TASK DIRECTIONS - Only one stretch of the data below is wanted: the lines from the one with "(spawned, r), w) =>" through the one with "true (held (cell_of id w))]> w).", repeated exactly.

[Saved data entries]
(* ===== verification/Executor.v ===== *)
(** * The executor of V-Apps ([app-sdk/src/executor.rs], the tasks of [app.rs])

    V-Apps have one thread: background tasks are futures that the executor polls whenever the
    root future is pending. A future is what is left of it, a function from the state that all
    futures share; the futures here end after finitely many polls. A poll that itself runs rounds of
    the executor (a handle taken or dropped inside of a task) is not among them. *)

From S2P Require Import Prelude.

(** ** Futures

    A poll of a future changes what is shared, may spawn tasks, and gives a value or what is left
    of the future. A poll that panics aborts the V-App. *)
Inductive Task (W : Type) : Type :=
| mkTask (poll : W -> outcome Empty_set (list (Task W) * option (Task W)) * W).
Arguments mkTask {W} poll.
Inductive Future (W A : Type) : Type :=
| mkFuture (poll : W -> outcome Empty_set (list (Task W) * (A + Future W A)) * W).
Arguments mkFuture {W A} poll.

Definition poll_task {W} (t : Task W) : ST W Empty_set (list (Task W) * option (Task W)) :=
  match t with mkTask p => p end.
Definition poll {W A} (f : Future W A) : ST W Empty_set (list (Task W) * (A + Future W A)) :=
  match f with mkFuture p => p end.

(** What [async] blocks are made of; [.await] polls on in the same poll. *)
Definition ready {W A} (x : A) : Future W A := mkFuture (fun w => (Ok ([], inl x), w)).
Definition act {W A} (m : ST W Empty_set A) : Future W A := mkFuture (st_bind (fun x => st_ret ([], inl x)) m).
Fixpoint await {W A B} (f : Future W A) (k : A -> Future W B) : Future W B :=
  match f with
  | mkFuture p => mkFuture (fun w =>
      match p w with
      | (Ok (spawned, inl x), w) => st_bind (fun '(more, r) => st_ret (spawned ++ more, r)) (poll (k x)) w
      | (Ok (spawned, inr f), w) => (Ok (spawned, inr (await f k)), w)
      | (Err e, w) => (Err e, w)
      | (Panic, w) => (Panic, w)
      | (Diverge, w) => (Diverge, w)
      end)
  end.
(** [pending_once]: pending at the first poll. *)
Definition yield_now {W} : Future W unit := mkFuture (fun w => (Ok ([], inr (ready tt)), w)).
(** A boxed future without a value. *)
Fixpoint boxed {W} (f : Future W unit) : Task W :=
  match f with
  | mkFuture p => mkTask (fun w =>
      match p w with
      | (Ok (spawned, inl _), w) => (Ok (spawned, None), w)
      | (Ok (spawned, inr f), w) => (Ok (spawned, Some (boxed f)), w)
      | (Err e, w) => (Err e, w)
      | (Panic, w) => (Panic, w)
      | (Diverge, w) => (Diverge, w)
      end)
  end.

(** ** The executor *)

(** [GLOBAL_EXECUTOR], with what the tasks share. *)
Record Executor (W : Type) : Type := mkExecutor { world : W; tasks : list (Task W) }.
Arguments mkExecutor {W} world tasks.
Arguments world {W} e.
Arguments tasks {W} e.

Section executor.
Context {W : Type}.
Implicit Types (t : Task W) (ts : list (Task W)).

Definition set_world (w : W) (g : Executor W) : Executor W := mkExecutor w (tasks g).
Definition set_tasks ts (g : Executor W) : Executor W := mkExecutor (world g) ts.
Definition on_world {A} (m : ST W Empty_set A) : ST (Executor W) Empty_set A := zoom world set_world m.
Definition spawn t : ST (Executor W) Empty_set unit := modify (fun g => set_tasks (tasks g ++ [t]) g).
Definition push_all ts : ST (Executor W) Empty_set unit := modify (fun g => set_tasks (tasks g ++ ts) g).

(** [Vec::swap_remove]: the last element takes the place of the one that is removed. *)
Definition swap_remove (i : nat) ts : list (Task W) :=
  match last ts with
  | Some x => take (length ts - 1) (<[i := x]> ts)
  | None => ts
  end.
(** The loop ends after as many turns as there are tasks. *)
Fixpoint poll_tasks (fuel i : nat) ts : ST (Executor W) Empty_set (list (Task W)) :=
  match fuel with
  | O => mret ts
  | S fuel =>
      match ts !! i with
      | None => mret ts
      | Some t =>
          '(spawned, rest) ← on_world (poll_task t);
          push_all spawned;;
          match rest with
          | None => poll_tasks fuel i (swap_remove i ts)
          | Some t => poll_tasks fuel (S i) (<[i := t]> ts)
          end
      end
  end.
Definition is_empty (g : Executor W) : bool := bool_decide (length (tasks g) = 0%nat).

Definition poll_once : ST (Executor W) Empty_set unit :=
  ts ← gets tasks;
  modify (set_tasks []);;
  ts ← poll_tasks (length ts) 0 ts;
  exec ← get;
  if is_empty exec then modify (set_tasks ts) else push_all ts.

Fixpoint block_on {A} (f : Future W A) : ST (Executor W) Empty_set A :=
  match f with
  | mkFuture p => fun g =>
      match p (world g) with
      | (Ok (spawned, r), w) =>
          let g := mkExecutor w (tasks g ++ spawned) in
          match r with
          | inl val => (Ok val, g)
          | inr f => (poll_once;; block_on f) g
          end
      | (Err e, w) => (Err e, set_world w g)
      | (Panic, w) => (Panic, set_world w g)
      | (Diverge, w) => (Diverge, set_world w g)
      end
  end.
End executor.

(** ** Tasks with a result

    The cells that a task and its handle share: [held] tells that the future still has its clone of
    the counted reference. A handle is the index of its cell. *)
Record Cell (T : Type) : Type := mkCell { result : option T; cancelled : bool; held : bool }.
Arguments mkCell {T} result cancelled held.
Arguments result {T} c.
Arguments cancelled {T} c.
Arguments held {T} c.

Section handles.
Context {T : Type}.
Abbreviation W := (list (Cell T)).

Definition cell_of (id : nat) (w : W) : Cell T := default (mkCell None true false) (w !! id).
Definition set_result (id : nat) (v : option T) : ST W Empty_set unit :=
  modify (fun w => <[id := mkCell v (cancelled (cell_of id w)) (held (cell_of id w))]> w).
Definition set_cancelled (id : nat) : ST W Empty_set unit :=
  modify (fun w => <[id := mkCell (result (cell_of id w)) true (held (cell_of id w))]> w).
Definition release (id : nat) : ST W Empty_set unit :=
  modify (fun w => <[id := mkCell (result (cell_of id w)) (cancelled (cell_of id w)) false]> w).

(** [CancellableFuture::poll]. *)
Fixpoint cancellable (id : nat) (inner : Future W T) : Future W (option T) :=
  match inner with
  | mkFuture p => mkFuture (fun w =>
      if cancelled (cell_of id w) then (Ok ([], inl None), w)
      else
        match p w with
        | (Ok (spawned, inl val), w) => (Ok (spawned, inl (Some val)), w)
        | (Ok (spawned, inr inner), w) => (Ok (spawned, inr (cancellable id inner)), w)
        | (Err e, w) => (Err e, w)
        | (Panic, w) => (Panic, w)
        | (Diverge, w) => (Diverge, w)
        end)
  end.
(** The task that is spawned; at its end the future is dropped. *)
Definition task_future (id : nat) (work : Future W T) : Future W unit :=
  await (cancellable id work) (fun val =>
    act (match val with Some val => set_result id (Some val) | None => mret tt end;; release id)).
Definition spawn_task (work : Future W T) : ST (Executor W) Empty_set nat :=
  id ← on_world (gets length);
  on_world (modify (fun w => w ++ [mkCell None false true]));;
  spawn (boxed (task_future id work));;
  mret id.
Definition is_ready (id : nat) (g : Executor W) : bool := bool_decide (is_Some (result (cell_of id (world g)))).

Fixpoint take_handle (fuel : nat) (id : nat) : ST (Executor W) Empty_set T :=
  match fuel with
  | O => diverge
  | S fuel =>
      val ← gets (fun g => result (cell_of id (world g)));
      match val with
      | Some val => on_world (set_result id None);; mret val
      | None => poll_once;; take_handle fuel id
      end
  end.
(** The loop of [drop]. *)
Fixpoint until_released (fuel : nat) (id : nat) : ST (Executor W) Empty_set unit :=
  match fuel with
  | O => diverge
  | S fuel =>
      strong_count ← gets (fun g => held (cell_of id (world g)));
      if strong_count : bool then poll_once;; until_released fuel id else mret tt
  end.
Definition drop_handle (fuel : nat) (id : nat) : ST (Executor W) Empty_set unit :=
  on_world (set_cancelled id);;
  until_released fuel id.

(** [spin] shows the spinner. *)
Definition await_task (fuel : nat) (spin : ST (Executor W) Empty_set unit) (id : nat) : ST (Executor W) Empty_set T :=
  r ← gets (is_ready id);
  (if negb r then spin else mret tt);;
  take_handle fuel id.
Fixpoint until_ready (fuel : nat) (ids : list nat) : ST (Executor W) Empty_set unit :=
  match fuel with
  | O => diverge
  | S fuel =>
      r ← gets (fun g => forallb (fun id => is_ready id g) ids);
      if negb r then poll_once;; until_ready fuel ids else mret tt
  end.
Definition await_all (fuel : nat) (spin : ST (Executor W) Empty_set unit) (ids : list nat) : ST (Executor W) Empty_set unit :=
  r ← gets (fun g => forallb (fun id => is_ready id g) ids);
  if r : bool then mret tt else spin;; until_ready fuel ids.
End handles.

EXERCISE ANSWER -
      | (Ok (spawned, r), w) =>
          let g := mkExecutor w (tasks g ++ spawned) in
          match r with
          | inl val => (Ok val, g)
          | inr f => (poll_once;; block_on f) g
          end
      | (Err e, w) => (Err e, set_world w g)
      | (Panic, w) => (Panic, set_world w g)
      | (Diverge, w) => (Diverge, set_world w g)
      end
  end.
End executor.

(** ** Tasks with a result

    The cells that a task and its handle share: [held] tells that the future still has its clone of
    the counted reference. A handle is the index of its cell. *)
Record Cell (T : Type) : Type := mkCell { result : option T; cancelled : bool; held : bool }.
Arguments mkCell {T} result cancelled held.
Arguments result {T} c.
Arguments cancelled {T} c.
Arguments held {T} c.

Section handles.
Context {T : Type}.
Abbreviation W := (list (Cell T)).

Definition cell_of (id : nat) (w : W) : Cell T := default (mkCell None true false) (w !! id).
Definition set_result (id : nat) (v : option T) : ST W Empty_set unit :=
  modify (fun w => <[id := mkCell v (cancelled (cell_of id w)) (held (cell_of id w))]> w).
Definition set_cancelled (id : nat) : ST W Empty_set unit :=
  modify (fun w => <[id := mkCell (result (cell_of id w)) true (held (cell_of id w))]> w).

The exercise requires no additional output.